__Goal of the exercise__:
Starting at the first line of the listing below and ending at the line with "Definition reserved_request (typ", copy each line exactly.

----

Definition short_request : text := text_of "ipc: request is shorter than its sequence number".
Definition reserved_request (typ : Z) : text := text_of ("ipc: request type " +:+ pretty typ +:+ " is reserved").
Definition reserved_reply (typ : Z) : text := text_of ("ipc: reply type " +:+ pretty typ +:+ " is reserved").

(** ** Messages and handlers *)

Class Message (Msg : Type) : Type := {
  TypeID : Msg -> Z;
  MarshalBinary : Msg -> text + list byte;
  UnmarshalBinary : Msg -> list byte -> text + Msg }.

(** What a handler answers: the text of its error, or the type and bytes of its reply. *)
Definition answered : Type := text + delivery.

Class Handler (St : Type) : Type := {
  Handler_Call : St -> Z -> list byte -> St * answered;
  Handler_Gone : St -> St }.

Record TypedHandler (St Msg : Type) : Type := mkTyped {
  th_New : Z -> option Msg;
  th_Call : St -> Msg -> St * (text + option Msg);
  th_Gone : option (St -> St) }.
Arguments mkTyped {St Msg} _ _ _.
Arguments th_New {St Msg} _ _.
Arguments th_Call {St Msg} _ _ _.
Arguments th_Gone {St Msg} _.

Definition unknown_type (typ : Z) : text := text_of ("ipc: no message has type ID " +:+ pretty typ).
Definition no_reply : text := text_of "ipc: the handler returned no reply".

----

__Solution for this problem__:
Definition short_request : text := text_of "ipc: request is shorter than its sequence number".
Definition reserved_request (typ : Z) : text := text_of ("ipc: request type " +:+ pretty typ +:+ " is reserved").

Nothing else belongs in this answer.